From: Mark Coletti (
Date: 11/01/95

Wout Mertens pounded furiously on the keyboard:

> On Tue, 31 Oct 1995, Mark Coletti wrote:
> > Although CircleMUD has its good sides, it needs some basic things done first
> > before new features are added:
> > 
> > 	o Makefile should not have explicity dependencies; ``makedepend'' or
> > 	  gcc -M should be used to automagically generate them
> > 	o Makefile should rely as much as possible on implicit pattern
> > 	  matching rules to eliminate redundancy and complexity
> Uuh, so why don't you do that?

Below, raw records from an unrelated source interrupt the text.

(** First render and first run of both effects. *)
Definition mount (p : TypingAnimationProps) : World :=
  cursorEffect
    (revealEffect
       {| mounted := true; locals := destructure p; state := initialState;
          timer := None; cursorTimer := None;
          scheduled := []; completions := [] |}).

(** ** Events and steps *)

Inductive Event :=
| TimeoutFires
| IntervalFires
| PropsChange (p : TypingAnimationProps)
| Unmount.

Definition step (w : World) (e : Event) : option World :=
  if negb (mounted w) then None else
  match e with
  | TimeoutFires =>
      match timer w with
      | Some t =>
          Some (commit (locals w) (state w) (timeoutCallback t (fired w)))
      | None => None
      end
  | IntervalFires =>
      match cursorTimer w with
      | Some _ => Some (commit (locals w) (state w) (intervalCallback w))
      | None => None
      end
  | PropsChange p =>
      Some (commit (locals w) (state w) (withLocals (destructure p) w))
  | Unmount =>
      Some (unmounted (cursorCleanup (revealCleanup w)))
  end.

Fixpoint run (w : World) (es : list Event) : option World :=
  match es with
  | [] => Some w
  | e :: es' =>
      match step w e with
      | Some w' => run w' es'
      | None => None
      end
  end.

(** A trace along which the configuration stays as it was at mount. *)
Definition keepsProps (e : Event) : bool :=
  match e with
  | PropsChange _ => false
  | _ => true
  end.

Definition fixedTrace (es : list Event) : bool := forallb keepsProps es.

(** ** Render projection *)

Record Caret := {
  glyph : string;
  opacity : Z;
  transition : string
}.

Record View := {
  v_className : string;
  v_text : string;
  v_caret : option Caret
}.

Definition render (l : Locals) (s : State) : View :=
  {| v_className := className l;
     v_text := displayedText s;
     v_caret :=
       if negb (hideCursorWhenComplete l) || negb (isComplete s) then
         Some {| glyph := "|";
                 opacity := if showCursor s then 1%Z else 0%Z;
                 transition := "opacity 0.1s ease-in-out" |}
       else None |}.

(** ** The invariant of a run with fixed configuration *)

(** The calls a completion makes: one when a callback is given, else none. *)
Definition callsOf (cb : option nat) : list nat :=
  match cb with Some f => [f] | None => [] end.

(** The timeout that is pending while the reveal has not completed. *)
Definition pendingFor (l : Locals) (s : State) : Pending :=
  {| t_ms := if Nat.eqb (currentIndex s) 0 then delay l else speed l;
     t_currentIndex := currentIndex s;
     t_text := text l;
     t_onComplete := onComplete l |}.

Record Inv (l : Locals) (w : World) : Prop := {
  inv_locals : locals w = l;
  inv_bound : currentIndex (state w) <= String.length (text l);
  inv_prefix :
    displayedText (state w) = substring 0 (currentIndex (state w)) (text l);
  inv_complete :
    isComplete (state w) = true ->
    currentIndex (state w) = String.length (text l);
  inv_calls :
    completions w =
    if isComplete (state w) then callsOf (onComplete l) else [];
  inv_scheduled :
    scheduled w = delay l :: repeat (speed l) (currentIndex (state w));
  inv_timer :
    timer w =
    if mounted w && negb (isComplete (state w))
    then Some (pendingFor l (state w)) else None;
  inv_cursorTimer :
    cursorTimer w =
    if mounted w && negb (hideCursorWhenComplete l && isComplete (state w))
    then Some 500%Z else None;
  inv_hidden :
    hideCursorWhenComplete l && isComplete (state w) = true ->
    showCursor (state w) = false
}.

(** The part of the invariant that only needs [text], [speed], [delay] and
    the [onComplete] reference to stay as they were at mount. *)
Definition revealPropsEqb (l1 l2 : Locals) : bool :=
  String.eqb (text l1) (text l2)
  && Z.eqb (speed l1) (speed l2)
  && Z.eqb (delay l1) (delay l2)
  && option_eqb Nat.eqb (onComplete l1) (onComplete l2).

Definition keepsReveal (l : Locals) (e : Event) : bool :=
  match e with
  | PropsChange p' => revealPropsEqb l (destructure p')
  | _ => true
  end.

Definition revealFixed (l : Locals) (es : list Event) : bool :=
  forallb (keepsReveal l) es.
(** * gear/response.go: the response finalization engine

    A shallow embedding of [Response] (package gear) and of the parts of
    net/http and net/textproto it calls, followed by the properties of
    the commit gate ([WriteHeader]), the hook chains ([runHooks]), the
    write path ([Write]), the capability accessors and the header
    accessors ([Vary], [ResetHeader]). *)

From Stdlib Require Import ZArith String Ascii DecimalString Decimal.
From Stdlib Require Import DecimalZ DecimalPos.
From Stdlib.Strings Require Import Byte.
From stdpp Require Import gmap strings list fin_maps.

Local Open Scope string_scope.
Local Open Scope Z_scope.

(** ** Go values *)

(** A Go call either returns or panics (a failed single-value type
    assertion, a nil pointer dereference). *)
Inductive outcome (A : Type) : Type :=
| Returned (a : A)
| Panicked (msg : string).
Arguments Returned {A} a.
Arguments Panicked {A} msg.

Definition obind {A B} (m : outcome A) (k : A → outcome B) : outcome B :=
  match m with
  | Returned a => k a
  | Panicked msg => Panicked msg
  end.

Notation "x ←! m ; k" := (obind m (fun x => k))
  (at level 100, m at next level, right associativity, only parsing).

(** [net/http.Header] is [map[string][]string]. *)
Abbreviation Header := (gmap string (list string)).

(** The Go [error] values that travel through this file: [nil], an error
    produced by the transport, and [Err.WithMsg(msg)].  [Err] and
    [WithMsg] are declared in another file of package gear; the value is
    kept symbolic, tagged with its message. *)
Inductive error : Type :=
| nil_error
| transport_error (msg : string)
| Err_WithMsg (msg : string).

(** [strconv.Itoa]. *)
Definition Itoa (n : Z) : string := NilZero.string_of_int (Z.to_int n).
Lemma GScoringSumOfSquares_second_loop (S : Z) (f : CentreCount → Qc) l
    (retval : scores_dict) :
  S ≠ 0 →
  NoDup (cc_power <$> l) →
  (∀ sc, sc ∈ l → retval !! cc_power sc = Some (f sc)) →
  ∃ retval',
    for_each l (λ sc (retval : scores_dict),
      match retval !! cc_power sc with
      | None => Err KeyError
      | Some x => v ← py_div x (of_int S); Ok (<[cc_power sc := v]> retval)
      end) retval = Ok retval' ∧
    (∀ sc, sc ∈ l → retval' !! cc_power sc = Some (f sc / of_int S)%Qc) ∧
    (∀ p, p ∉ cc_power <$> l → retval' !! p = retval !! p).
Proof.
  intros HS. assert (of_int S ≠ 0%Qc) as HS'.
  { unfold of_int. rewrite <-Z2Qc_inj_0. by intros ?%Z2Qc_inj. }
  revert retval. induction l as [|sc l IH]; intros retval Hnd Hin.
  { exists retval. simpl. split; [done|]. split; [|done].
    intros sc Hsc. by apply elem_of_nil in Hsc. }
  rewrite fmap_cons in Hnd. apply NoDup_cons in Hnd as [Hsc Hnd].
  cbn [for_each]. rewrite (Hin sc) by by left.
  rewrite py_div_ne_0 by done. cbn [mbind result_bind].
  destruct (IH (<[cc_power sc := (f sc / of_int S)%Qc]> retval)) as (retval' & -> & Hin' & Hout');
    [done| |].
  { intros sc' Hsc'. rewrite lookup_insert_ne.
    - apply Hin. by right.
    - intros Heq. apply Hsc. rewrite Heq. by apply list_elem_of_fmap_2. }
  exists retval'. split; [done|]. split.
  - intros sc' [->|Hsc']%elem_of_cons; [|by apply Hin'].
    rewrite Hout' by done. by rewrite lookup_insert_eq.
  - intros p [Hne Hp]%not_elem_of_cons.
    rewrite Hout' by done. by rewrite lookup_insert_ne.
Qed.

Lemma sum_points_scaled (a b : Qc) (g : CentreCount → Z) (l : list CentreCount) :
  sum_points ((λ sc, of_int (g sc) * a / b)%Qc <$> l) =
  (of_int (foldr Z.add 0%Z (g <$> l)) * a / b)%Qc.
Proof.
  induction l as [|sc l IH].
  - simpl. unfold of_int. rewrite Z2Qc_inj_0. unfold Qcdiv. ring.
  - rewrite !fmap_cons, sum_points_cons, IH. cbn [foldr].
    unfold of_int. rewrite Z2Qc_inj_add. unfold Qcdiv. ring.
Qed.

(** ** Facts about [Game.soloer] and [GScoringDrawSize] *)

(** What [Game.soloer] does, by the largest count on record. *)
Lemma Game_soloer_cases (self : Game) (w : World) :
  centrecount_set (g_id self) w ≠ [] →
  ∃ top,
    top ∈ centrecount_set (g_id self) w ∧
    (∀ sc, sc ∈ centrecount_set (g_id self) w → cc_count sc ≤ cc_count top) ∧
    Game_soloer self w =
      if decide (WINNING_SCS ≤ cc_count top) then
        gp ← qs_get (filter (λ p, gpl_power p = cc_power top)
                       (gameplayer_set (g_id self) w));
        Ok (Some gp)
      else Ok None.
Proof.
  intros Hne. unfold Game_soloer.
  pose proof (qs_index0_order_by_desc cc_count (centrecount_set (g_id self) w)) as H.
  destruct (qs_index0 _) as [top|]; [|by destruct H].
  destruct H as [Htop Hmax]. by exists top.
Qed.

Lemma GScoringDrawSize_body_soloed w draw survivors sc (retval : scores_dict) :
  cc_count sc < WINNING_SCS →
  GScoringDrawSize_body w draw survivors true sc retval =
    Ok (<[cc_power sc := 0%Qc]> retval).
Proof.
  intros Hsc. unfold GScoringDrawSize_body. lazy zeta.
  by rewrite decide_False by lia.
Qed.

(** Once somebody is found to have soloed, the loop of
    [GScoringDrawSize.scores] leaves 0 for whoever is below 18. *)
Lemma GScoringDrawSize_soloed w draw survivors l (retval : scores_dict) :
  Forall (λ sc, cc_count sc < WINNING_SCS) l →
  for_each l (GScoringDrawSize_body w draw survivors true) retval =
    Ok (foldl (λ m sc, <[cc_power sc := 0%Qc]> m) retval l).
Proof.
  intros Hall. revert retval.
  induction Hall as [|sc l Hsc _ IH]; intros retval; [done|].
  cbn [for_each foldl]. rewrite GScoringDrawSize_body_soloed by done.
  cbn [mbind result_bind]. apply IH.
Qed.

Lemma foldl_insert_const_lookup {A} (key : A → nat) (v : Qc) l (m : scores_dict) x :
  x ∈ l ∨ m !! key x = Some v →
  foldl (λ m x, <[key x := v]> m) m l !! key x = Some v.
Proof.
  revert m. induction l as [|y l IH]; intros m Hx; simpl.
  { destruct Hx as [Hx|Hx]; [by apply elem_of_nil in Hx|done]. }
  apply IH. destruct Hx as [[->|Hx]%elem_of_cons|Hx].
  - right. by rewrite lookup_insert_eq.
  - by left.
  - right. destruct (decide (key y = key x)) as [->|Hne].
    + by rewrite lookup_insert_eq.
    + by rewrite lookup_insert_ne.
Qed.

(** ** Running code in [M] *)

Lemma bind_run {A B} (m : M A) (k : A → M B) w w1 a :
  m w = (w1, Ok a) → (m ≫= k) w = k a w1.
Proof. intros H. unfold mbind, M_bind. by rewrite H. Qed.

Lemma bind_run_err {A B} (m : M A) (k : A → M B) w w1 e :
  m w = (w1, Err e) → (m ≫= k) w = (w1, Err e).
Proof. intros H. unfold mbind, M_bind. by rewrite H. Qed.

Lemma bind_Ok {A B} (m : M A) (k : A → M B) w w' b :
  (m ≫= k) w = (w', Ok b) ↔ ∃ w1 a, m w = (w1, Ok a) ∧ k a w1 = (w', Ok b).
Proof.
  unfold mbind, M_bind. destruct (m w) as [w1 [a|e]]; split.
  - intros H. by exists w1, a.
  - by intros (? & ? & [= <- <-] & H).
  - done.
  - by intros (? & ? & [=] & _).
Qed.

Lemma query_run {A} (q : World → result A) w : query q w = (w, q w).
Proof. done. Qed.

Lemma set_G_SCORING_SYSTEMS_id f w :
  f (G_SCORING_SYSTEMS w) = G_SCORING_SYSTEMS w → set_G_SCORING_SYSTEMS f w = w.
Proof.
  intros Hf. destruct w. unfold set_G_SCORING_SYSTEMS. simpl in *. by rewrite Hf.
Qed.

(** A block that left the scoring systems alone is undone altogether. *)
Lemma rollback_id before after :
  G_SCORING_SYSTEMS after = G_SCORING_SYSTEMS before → rollback before after = before.
Proof. intros H. unfold rollback. by apply set_G_SCORING_SYSTEMS_id. Qed.

(** An invariant: what holds of the world before holds after, whether the
    code returns or raises. *)
Definition keeps {A} (I : World → Prop) (m : M A) : Prop :=
  ∀ w, I w → I (m w).1.

Section keeps.
Context (I : World → Prop).

Lemma keeps_ret {A} (a : A) : keeps I (mret a).
Proof. by intros w. Qed.

Lemma keeps_query {A} (q : World → result A) : keeps I (query q).
Proof. by intros w. Qed.

Lemma keeps_raise {A} e : keeps I (raise e : M A).
Proof. by intros w. Qed.

Lemma keeps_modify f : (∀ w, I w → I (f w)) → keeps I (modify f).
Proof. intros Hf w. apply Hf. Qed.

Lemma keeps_bind {A B} (m : M A) (k : A → M B) :
  keeps I m → (∀ a, keeps I (k a)) → keeps I (m ≫= k).
Proof.
  intros Hm Hk w Hw. unfold mbind, M_bind.
  specialize (Hm w Hw). destruct (m w) as [w1 [a|e]]; [|done].
  by apply Hk.
Qed.

Lemma keeps_for_each_M {A} (l : list A) (body : A → M ()) :
  (∀ x, keeps I (body x)) → keeps I (for_each_M l body).
Proof.
  intros Hbody. induction l as [|x l IH]; simpl.
  - apply keeps_ret.
  - apply keeps_bind; [done|]. by intros _.
Qed.

Lemma keeps_collect_scores {A} (key : A → nat) (scores : A → M scores_dict) l acc :
  (∀ x, keeps I (scores x)) → keeps I (collect_scores key scores l acc).
Proof.
  intros Hs. revert acc. induction l as [|x l IH]; intros acc; simpl.
  - apply keeps_ret.
  - apply keeps_bind; [done|]. intros s. apply IH.
Qed.

(** Invariants that do not look at what the scoring code writes. *)
Context (I_systems : ∀ f w, I w → I (set_G_SCORING_SYSTEMS f w)).

Lemma keeps_Game_scores self force_recalculation :
  keeps I (Game_scores self force_recalculation).
Proof.
  unfold Game_scores. destruct (_ && _); [apply keeps_query|].
  apply keeps_bind; [apply keeps_query|]. intros r.
  apply keeps_bind; [apply keeps_query|]. intros w.
  destruct (find_scoring_system _ _ _) as [[k system]|]; [|apply keeps_raise].
  destruct system; simpl; try apply keeps_query.
  intros w' Hw'. destruct (GScoringCDiplo_scores _ _) as [self' r']. simpl.
  by apply I_systems.
Qed.

Lemma keeps_Round_scores self force_recalculation :
  keeps I (Round_scores self force_recalculation).
Proof.
  unfold Round_scores. apply keeps_bind; [apply keeps_query|]. intros w.
  destruct (_ && _); [apply keeps_ret|].
  apply keeps_bind; [apply keeps_query|]. intros t.
  destruct (find_scoring_system _ _ _) as [[k []]|]; [|apply keeps_raise].
  unfold RScoringBest_scores.
  apply keeps_bind; [apply keeps_query|]. intros w'.
  apply keeps_bind; [|intros; apply keeps_query].
  apply keeps_collect_scores. intros g. apply keeps_Game_scores.
Qed.

Lemma keeps_Tournament_scores self force_recalculation :
  keeps I (Tournament_scores self force_recalculation).
Proof.
  unfold Tournament_scores. apply keeps_bind; [apply keeps_query|]. intros w.
  destruct (_ && _); [apply keeps_ret|].
  destruct (find_scoring_system _ _ _) as [[k system]|]; [|apply keeps_raise].
  unfold TScoringSum_scores.
  apply keeps_bind; [apply keeps_query|]. intros w'.
  apply keeps_bind; [|intros; apply keeps_ret].
  apply keeps_collect_scores. intros r. apply keeps_Round_scores.
Qed.

Context (I_game_players : ∀ f w, I w → I (set_game_players f w)).
Context (I_round_players : ∀ f w, I w → I (set_round_players f w)).
Context (I_tournament_players : ∀ f w, I w → I (set_tournament_players f w)).

Lemma keeps_Game_save_scores self : keeps I (Game_save_scores self).
Proof.
  unfold Game_save_scores.
  apply keeps_bind; [apply keeps_Game_scores|]. intros scores.
  apply keeps_bind; [apply keeps_query|]. intros w.
  apply keeps_bind.
  { apply keeps_for_each_M. intros p.
    apply keeps_bind; [apply keeps_query|]. intros s.
    apply keeps_modify. intros; by apply I_game_players. }
  intros _. apply keeps_bind; [apply keeps_query|]. intros r.
  apply keeps_bind; [apply keeps_query|]. intros w1.
  apply keeps_bind.
  { destruct (Round_is_finished r w1); [|apply keeps_ret].
    apply keeps_bind; [apply keeps_Round_scores|]. intros rs.
    apply keeps_bind; [apply keeps_query|]. intros w2.
    apply keeps_for_each_M. intros p.
    apply keeps_modify. intros; by apply I_round_players. }
  intros _. apply keeps_bind; [apply keeps_query|]. intros t.
  apply keeps_bind; [apply keeps_query|]. intros w2.
  destruct (Tournament_is_finished t w2); [|apply keeps_ret].
  apply keeps_bind; [apply keeps_Tournament_scores|]. intros ts.
  apply keeps_bind; [apply keeps_query|]. intros w3.
  apply keeps_for_each_M. intros p.
  apply keeps_bind; [apply keeps_query|]. intros s.
  apply keeps_modify. intros; by apply I_tournament_players.
Qed.

Context (I_game_images : ∀ f w, I w → I (set_game_images f w)).

Lemma keeps_Game_save_image self : keeps I (Game_save_image self).
Proof.
  unfold Game_save_image. apply keeps_bind.
  - intros w Hw. unfold GameImage_get_or_create.
    destruct (get_or_create _ _ _) as [table r]. simpl.
    by apply I_game_images.
  - intros i. apply keeps_modify. intros; by apply I_game_images.
Qed.
End keeps.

Not that much work... We'll be delighted :)

	Well, now that you mention it, I did this a few days ago!  =8-)

----->8 snip snip snip 8<------
# CircleMUD 3.0 Makefile
# $Id: 0009.html,v 1.1 2000/12/19 13:54:03 furry Exp $
# This makefile should work with no changes for compiling under SunOS, Ultrix,
# NeXTSTEP, HP/UX, DG/UX, and Linux.  If you're using AIX, IRIX, some version
# of SVR4 or Solaris, uncomment the appropriate lines below.  If you're using
# some other operating system not mentioned, just type 'make' and cross your
# fingers..
#	You MUST ``make depend'' first to automatically set up the inter-
#	file dependencies. <1>
# Notes:
#	o makefile now dynamically builds dependency lists <1>
#	o makefile complexity reduced by relying on implicit pattern matching
#	  rules instead of explicit production rules
#	o consolidated like macro definitions to reduce complexity
#	o re-formatted file lists to make easier to read
# To Do:
#	o need to set up CircleMUD to work with GNU autoconf utility to
#	  build this makefile so that fingers don't have to be crossed
#	  as much   =8-)
# ---
# <1>	you must have ``makedepend'' installed somewhere on your path, natch

SHELL    = /bin/sh
BINDIR   = ../bin

CC       = gcc

# for AIX
# CC = cc
# for IRIX
# CC = cc -cckr -fullwarn

CFLAGS   = -g -Wall -O

# for AIX
# CFLAGS = -g
# for IRIX
# CFLAGS = -g

LIBS     = -lsocket -lnsl

# SVR4 or Solaris
# LIBS = -lsocket -lnsl
# LIBS = -lmalloc

DEFS     =

# flags for profiling (see hacker.doc for more information)
# (just add this to the implicit rule below if you want profiling)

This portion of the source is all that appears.